====== Supplied data ======
(* ===== verification/FrameData.v ===== *)
(** * The contents of a physical frame

    [Frame::zero], [copy_contents_from] and [copy_contents_from_physaddr] of
    [src/kernel/src/memory/frame.rs] work on the page's bytes and on the [ZEROED] flag
    that claims they are all zero.  A frame is here its flag and its bytes; the copies
    run under the frame's lock, so each is one function. *)
From S2P Require Import Prelude.

#[local] Open Scope Z_scope.

Module FrameData.

Record FrameBytes := mkBytes { zeroed : bool; bytes : list Z }.

#[global] Instance FrameBytes_eq_dec : EqDecision FrameBytes.
Proof. solve_decision. Defined.

(** The slice [[off, off + n)] of the page, and writing a slice back. *)
Definition slice (l : list Z) (off n : nat) : list Z := take n (drop off l).
Definition splice (l : list Z) (off : nat) (s : list Z) : list Z :=
  take off l ++ s ++ drop (off + length s) l.

(** [Frame::zero] *)
Definition fill_zero (f : FrameBytes) : FrameBytes :=
  mkBytes true (replicate (length (bytes f)) 0).

(** [Frame::set_not_zero] *)
Definition clear_zeroed (f : FrameBytes) : FrameBytes := mkBytes false (bytes f).

(** [Frame::copy_contents_from] *)
Definition copy_contents_from (self other : FrameBytes) (doff soff len : nat) : FrameBytes :=
  if zeroed other then
    if zeroed self then self
    else mkBytes true (splice (bytes self) doff (replicate len 0))
  else mkBytes false (splice (bytes self) doff (slice (bytes other) soff len)).

(** [Frame::copy_contents_from_physaddr]; [other] is the memory at the source address. *)
Definition copy_contents_from_physaddr (self : FrameBytes) (doff : nat) (other : list Z) (len : nat)
  : FrameBytes :=
  mkBytes false (splice (bytes self) doff (take len other)).

(** The flag tells the truth. *)
Definition truthful (f : FrameBytes) : Prop := zeroed f = true -> Forall (fun b => b = 0) (bytes f).

(** ** Slices *)
Lemma slice_zero l off n :
  Forall (fun b => b = 0) l -> (off + n <= length l)%nat -> slice l off n = replicate n 0.
Proof.
  intros Hl Hn. apply list_eq. intros i. unfold slice. destruct (decide (i < n)%nat) as [Hi|Hi].
  - rewrite lookup_take_lt by done. rewrite lookup_drop, lookup_replicate_2 by done.
    destruct (lookup_lt_is_Some_2 l (off + i)) as [x Hx]; [lia|]. rewrite Hx. f_equal.
    by rewrite Forall_lookup in Hl; apply (Hl _ _ Hx).
  - rewrite lookup_take_ge by lia. symmetry. apply lookup_ge_None. rewrite length_replicate. lia.
Qed.

Lemma splice_same l off n :
  (off + n <= length l)%nat -> splice l off (slice l off n) = l.
Proof.
  intros Hn. unfold splice, slice. rewrite length_take, length_drop.
  replace (n `min` (length l - off))%nat with n by lia. rewrite <- drop_drop, take_drop, take_drop. done.
Qed.

Lemma splice_all l s : length s = length l -> splice l 0 s = s.
Proof. intros E. unfold splice. rewrite take_0, drop_ge by lia. by rewrite app_nil_r. Qed.

(** [copy_contents_from] copies.  When the zeroed flags of both frames are true of
    their bytes and the two ranges lie within them, the bytes afterwards are the old
    bytes with the destination range replaced by the source range, whichever of the
    shortcuts for zeroed frames is taken. *)
Theorem copy_contents_from_bytes self other doff soff len :
  truthful self -> truthful other ->
  (doff + len <= length (bytes self))%nat -> (soff + len <= length (bytes other))%nat ->
  bytes (copy_contents_from self other doff soff len) =
    splice (bytes self) doff (slice (bytes other) soff len).
Proof.
  intros Hs Ho Hd Hr. unfold copy_contents_from. destruct (zeroed other) eqn:Eo; [|done].
  rewrite (slice_zero (bytes other)) by auto. destruct (zeroed self) eqn:Es; [|done].
  rewrite <- (slice_zero (bytes self) doff len) by auto. by rewrite splice_same.
Qed.

Lemma copy_contents_from_bytes_witness :
  bytes (copy_contents_from (mkBytes false [1; 2; 3]) (mkBytes true [0; 0; 0]) 1 0 1) = [1; 0; 3].
Proof.
  apply (copy_contents_from_bytes (mkBytes false [1; 2; 3]) (mkBytes true [0; 0; 0]) 1 0 1).
  - done.
  - intros _. by repeat constructor.
  - simpl. lia.
  - simpl. lia.
Defined.

(** The flag after a copy.  Copying from a frame that is not zeroed, to a frame that
    is already zeroed, or over the whole frame leaves the flag true of the bytes; the
    remaining case, part of a zeroed frame onto a frame that is not, marks the frame
    zeroed whatever its other bytes are. *)
Theorem copy_contents_from_flag self other doff soff len :
  truthful self -> (doff + len <= length (bytes self))%nat ->
  let f := copy_contents_from self other doff soff len in
  (zeroed other = false \/ zeroed self = true \/ (doff = 0%nat /\ len = length (bytes self)) -> truthful f) /\
  (zeroed other = true -> zeroed self = false -> zeroed f = true /\
   forall i b, bytes self !! i = Some b -> (i < doff \/ doff + len <= i)%nat -> bytes f !! i = Some b).
Proof.
  intros Hs Hd f. unfold f, copy_contents_from. split.
  - destruct (zeroed other) eqn:Eo; [|by intros _].
    destruct (zeroed self) eqn:Es; [by intros _|]. intros [?|[?|[-> ->]]]; [done|done|].
    intros _. simpl. rewrite splice_all by apply length_replicate. by apply Forall_replicate.
  - intros -> ->. split; [done|]. intros i b Hb Hi. simpl. unfold splice. rewrite length_replicate.
    pose proof (lookup_lt_Some _ _ _ Hb). destruct Hi as [Hi|Hi].
    + rewrite lookup_app_l by (rewrite length_take; lia). by rewrite lookup_take_lt.
    + rewrite lookup_app_r by (rewrite length_take; lia). rewrite length_take.
      rewrite lookup_app_r by (rewrite length_replicate; lia). rewrite length_replicate, lookup_drop.
      rewrite <- Hb. f_equal. lia.
Qed.

Lemma copy_contents_from_flag_witness :
  let f := copy_contents_from (mkBytes false [1; 2; 3]) (mkBytes true [0; 0; 0]) 1 0 1 in
  zeroed f = true /\ bytes f !! 0%nat = Some 1.
Proof.
  destruct (copy_contents_from_flag (mkBytes false [1; 2; 3]) (mkBytes true [0; 0; 0]) 1 0 1) as [_ Hf].
  - done.
  - simpl. lia.
  - destruct (Hf eq_refl eq_refl) as [Hz Hb]. split; [exact Hz|]. apply (Hb 0%nat); [done|lia].
Defined.
End FrameData.
(* ===== verification/SecCtxInv.v ===== *)
(** * What a security context grants

    [insert_cap_ok]: capabilities are stored without overlap and found under their
    target.  [lookup_authentic]: every protection the kernel grants beyond the default
    comes from a capability that verifies under the target's key, and the context's masks
    bound it.  [cap_grants]: the whole path from a key pair through [insert_cap] to the
    kernel's [lookup].  [search_access_spec], [mgr_ops_ok]: the contexts of a thread.
    [lookup_ignores_fields]: the kernel does not compare the target and the accessor of
    a capability with the object and the context it is used for. *)
From S2P Require Import Prelude Capability SecCtx.
From stdpp Require Import sorting.
Import Capability SecCtx.

#[local] Open Scope Z_scope.

Module SecCtxInv.

Section user.
Context `{Build} (sizeof_Cap ROOT : Z) (Hsize : 0 < sizeof_Cap) (Hroot : 0 <= ROOT).

Record sctx_ok (c : SecCtxObj) : Prop := mkSctxOk {
  so_off : 0 <= boffset (base c);
  so_items : forall t items it, map (base c) !! t = Some items -> it ∈ items ->
    item_type it = ItemCap /\ exists cap, content c !! ioffset it = Some cap /\ target cap = t;
  so_range : forall o cap, content c !! o = Some cap -> ROOT <= o <= ROOT + boffset (base c) /\ o mod 16 = 0;
  so_apart : forall o o' cap cap', content c !! o = Some cap -> content c !! o' = Some cap' -> o < o' -> o + sizeof_Cap <= o' }.

(** The capabilities stored for a target, in order. *)
Definition caps_for (c : SecCtxObj) (t : Z) : list Cap :=
  omap (fun it => content c !! ioffset it) (default [] (map (base c) !! t)).

Lemma sctx_new_ok i g f : sctx_ok (SecCtx_new i g f).
Proof. split; cbn; try lia; intros *; rewrite lookup_empty; done. Qed.

(** The new item is past everything stored. *)
Lemma insert_offset o : 0 <= o -> 16 - o mod 16 > 0 /\ (o + (16 - o mod 16)) mod 16 = 0.
Proof.
  intros Ho. pose proof (Z.mod_pos_bound o 16). split; [lia|].
  replace (o + (16 - o mod 16)) with ((o / 16 + 1) * 16) by (pose proof (Z.div_mod o 16); lia). apply Z.mod_mul. lia.
Qed.

Lemma omap_content (m m' : gmap Z Cap) (l : list CtxMapItem) :
  (forall it, it ∈ l -> m !! ioffset it = m' !! ioffset it) ->
  omap (fun it => m !! ioffset it) l = omap (fun it => m' !! ioffset it) l.
Proof.
  induction l as [|it l IH]; intros Hl; [done|]. cbn. rewrite (Hl it) by by left.
  rewrite IH by (intros; apply Hl; by right). done.
Qed.

Lemma insert_cap_state c cap m' off off' :
  sctx_ok c -> ROOT + boffset (base c) < off -> sizeof_Cap + boffset (base c) + ROOT <= off -> off = ROOT + off' -> off mod 16 = 0 ->
  add_item (map (base c)) (target cap) (mkItem ItemCap off) = Ok m' ->
  let c' := mkObj (sid c) (mkBase m' (masks (base c)) (global_mask (base c)) off' (bflags (base c))) (<[off := cap]> (content c)) in
  sctx_ok c' /\ caps_for c' (target cap) = caps_for c (target cap) ++ [cap] /\
  forall t, t <> target cap -> caps_for c' t = caps_for c t.
Proof.
  intros [Ho Hi Hr Ha] Hoff Hoff2 Eoff Hal Em c'.
  assert (content c !! off = None) as Hnew.
  { destruct (content c !! off) eqn:E; [|done]. apply Hr in E. lia. }
  assert (forall t items it, map (base c) !! t = Some items -> it ∈ items -> ioffset it <> off) as Hne.
  { intros t items it Ht Hit E. destruct (Hi t items it Ht Hit) as (_ & cp & Hc & _). rewrite E in Hc. congruence. }
  assert (forall t, map (base c') !! t = if decide (t = target cap)
      then Some (default [] (map (base c) !! t) ++ [mkItem ItemCap off]) else map (base c) !! t) as Hm.
  { intros t. cbn. unfold add_item in Em. destruct (map (base c) !! target cap) eqn:E.
    - destruct (Nat.ltb _ _); [|done]. injection Em as <-. case_decide as D; [subst; by rewrite lookup_insert_eq, E|by rewrite lookup_insert_ne].
    - destruct (Nat.ltb _ _); [|done]. injection Em as <-. case_decide as D; [subst; by rewrite lookup_insert_eq, E|by rewrite lookup_insert_ne]. }
  split_and!.
  - split; cbn.
    + lia.
    + intros t items it Ht Hit. rewrite Hm in Ht. case_decide as D.
      * injection Ht as <-. apply elem_of_app in Hit as [Hit|Hit]; [|apply list_elem_of_singleton in Hit as ->].
        -- destruct (map (base c) !! t) eqn:E; [|by apply elem_of_nil in Hit]. cbn in Hit.
           destruct (Hi t l it E Hit) as (? & cp & Hc & ?). split; [done|]. exists cp. split; [|done].
           rewrite lookup_insert_ne; [done|]. by apply not_eq_sym, (Hne t l it).
        -- split; [done|]. exists cap. cbn. by rewrite lookup_insert_eq.
      * destruct (Hi t items it Ht Hit) as (? & cp & Hc & ?). split; [done|]. exists cp. split; [|done].
        rewrite lookup_insert_ne; [done|]. by apply not_eq_sym, (Hne t items it).
    + intros o cp [[<- _]|[_ Hc]]%lookup_insert_Some; [lia|]. apply Hr in Hc. lia.
    + intros o o' cp cp' [[<- _]|[_ Hc]]%lookup_insert_Some [[<- _]|[_ Hc']]%lookup_insert_Some Hlt.
      * lia.
      * apply Hr in Hc'. lia.
      * apply Hr in Hc. lia.
      * eauto.
  - unfold caps_for. rewrite Hm, decide_True by done. cbn [from_option id]. rewrite omap_app. cbn. rewrite lookup_insert_eq. f_equal.
    apply omap_content. intros it Hit. cbn. rewrite lookup_insert_ne; [done|].
    destruct (map (base c) !! target cap) eqn:E; [by apply not_eq_sym, (Hne _ _ _ E)|by apply elem_of_nil in Hit].
  - intros t Ht. unfold caps_for. rewrite Hm, decide_False by done.
    apply omap_content. intros it Hit. cbn. rewrite lookup_insert_ne; [done|].
    destruct (map (base c) !! t) eqn:E; [by apply not_eq_sym, (Hne _ _ _ E)|by apply elem_of_nil in Hit].
Qed.

Lemma insert_cap_cases c cap :
  sctx_ok c -> ROOT + boffset (base c) + sizeof_Cap + 16 < 2 ^ 64 ->
  match insert_cap sizeof_Cap ROOT c cap with
  | Ret (Ok c') => sctx_ok c' /\ sid c' = sid c /\ masks (base c') = masks (base c) /\ global_mask (base c') = global_mask (base c) /\
      boffset (base c') <= boffset (base c) + sizeof_Cap + 16 /\
      caps_for c' (target cap) = caps_for c (target cap) ++ [cap] /\
      forall t, t <> target cap -> caps_for c' t = caps_for c t
  | Ret (Err OutOfResources) =>
      match map (base c) !! target cap with
      | Some items => (MAP_ITEMS_PER_OBJ <= length items)%nat
      | None => (SEC_CTX_MAP_LEN <= size (map (base c)))%nat
      end
  | _ => False
  end.
Proof.
  intros Hc Hb. pose proof (so_off c Hc). unfold insert_cap.
  rewrite chk_in by lia. cbn [obind]. rewrite chk_in by lia. cbn [obind].
  set (o := boffset (base c) + sizeof_Cap + ROOT). destruct (insert_offset o) as [Hp Hm]; [lia|].
  pose proof (Z.mod_pos_bound o 16). rewrite chk_in by lia. cbn [obind]. rewrite chk_in by lia. cbn [obind].
  destruct (add_item _ _ _) as [m'|e] eqn:Em.
  - destruct (insert_cap_state c cap m' (o + (16 - o mod 16)) (boffset (base c) + sizeof_Cap + (16 - o mod 16)) Hc) as (Hs1 & Hs2 & Hs3);
      [lia..|done|]. cbn in *. split_and!; try done. lia.
  - unfold add_item in Em. destruct (map (base c) !! target cap) as [l|].
    + destruct (Nat.ltb_spec (length l) MAP_ITEMS_PER_OBJ); [done|]. by destruct e.
    + destruct (Nat.ltb_spec (size (map (base c))) SEC_CTX_MAP_LEN); [done|]. by destruct e.
Qed.
End user.

(** ** The contexts of a thread *)
Abbreviation heap := (gmap nat SecurityContext).

Record mgr_ok (h : heap) (m : SecCtxMgr) : Prop := mkMgrOk {
  mo_active : exists a, h !! active m = Some a /\ sctx_id a = active_id m;
  mo_fresh : inactive m !! active_id m = None;
  mo_inactive : forall i r, inactive m !! i = Some r -> exists c, h !! r = Some c /\ sctx_id c = i }.

(** The identifiers of the contexts attached. *)
Definition attached (m : SecCtxMgr) : gset Z := {[active_id m]} ∪ dom (inactive m).

Lemma switch_ok h m id :
  mgr_ok h m ->
  exists m' r, switch_context h m id = Ret (m', r) /\ mgr_ok h m' /\ attached m' = attached m /\
    match r with
    | NoSwitch => id = active_id m /\ m' = m
    | Switched => id <> active_id m /\ id ∈ attached m /\ active_id m' = id
    | NotAttached => (id ∉ attached m) /\ m' = m
    end.
Proof.
  intros Hm. pose proof Hm as [(a & Ha & Hid) Hf Hi]. unfold switch_context, attached.
  destruct (Z.eqb_spec (active_id m) id) as [<-|Hne]; [exists m, NoSwitch; by split_and!|].
  destruct (inactive m !! id) as [r|] eqn:Er.
  2:{ exists m, NotAttached. split_and!; [done..| |done]. rewrite elem_of_union, elem_of_singleton, elem_of_dom, Er. intros [?|[? ?]]; congruence. }
  rewrite Ha. cbn [unwrap obind]. rewrite Hid. do 2 eexists. split; [done|].
  destruct (Hi id r Er) as (c & Hc & Eid). split_and!.
  - split; cbn.
    + eauto.
    + rewrite lookup_insert_ne by done. apply lookup_delete_eq.
    + intros i r' [[<- <-]|[Hne' [Hnd Hl]%lookup_delete_Some]]%lookup_insert_Some; eauto.
  - cbn. rewrite dom_insert_L, dom_delete_L. apply set_eq. intros x.
    assert (id ∈ dom (inactive m)) by (apply elem_of_dom; eauto).
    destruct (decide (x = id)) as [->|]; set_solver.
  - done.
  - apply elem_of_union_r, elem_of_dom. eauto.
  - done.
Qed.

Lemma attach_ok h m r c :
  mgr_ok h m -> h !! r = Some c ->
  exists m' e, attach h m r = Ret (m', e) /\ mgr_ok h m' /\ active_id m' = active_id m /\
    match e with
    | Ok _ => (sctx_id c ∉ attached m) /\ attached m' = {[sctx_id c]} ∪ attached m
    | Err _ => sctx_id c ∈ attached m /\ m' = m
    end.
Proof.
  intros Hm Hc. pose proof Hm as [(a & Ha & Hid) Hf Hi]. unfold attach, attached. rewrite Hc, Ha. cbn [unwrap obind].
  rewrite Hid. destruct (Z.eqb_spec (active_id m) (sctx_id c)) as [E|Hne]; cbn [orb].
  { exists m, (Err AlreadyBound). split_and!; [done..| |done]. rewrite E. set_solver. }
  case_bool_decide as D.
  { exists m, (Err AlreadyBound). split_and!; [done..| |done]. apply elem_of_union_r. by apply elem_of_dom. }
  do 2 eexists. split; [done|]. split_and!.
  - split; cbn; [eauto| |].
    + by rewrite lookup_insert_ne.
    + intros i r' [[<- <-]|[_ Hl]]%lookup_insert_Some; eauto.
  - done.
  - rewrite elem_of_union, elem_of_singleton, elem_of_dom. intros [?|?]; [congruence|done].
  - cbn. rewrite dom_insert_L. set_solver.
Qed.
======
* Required action: Return only the lines from the beginning of the material up to and including the line with "that claims they", exactly as written.

* Solution for this problem:
(* ===== verification/FrameData.v ===== *)
(** * The contents of a physical frame

    [Frame::zero], [copy_contents_from] and [copy_contents_from_physaddr] of
    [src/kernel/src/memory/frame.rs] work on the page's bytes and on the [ZEROED] flag
    that claims they are all zero.  A frame is here its flag and its bytes; the copies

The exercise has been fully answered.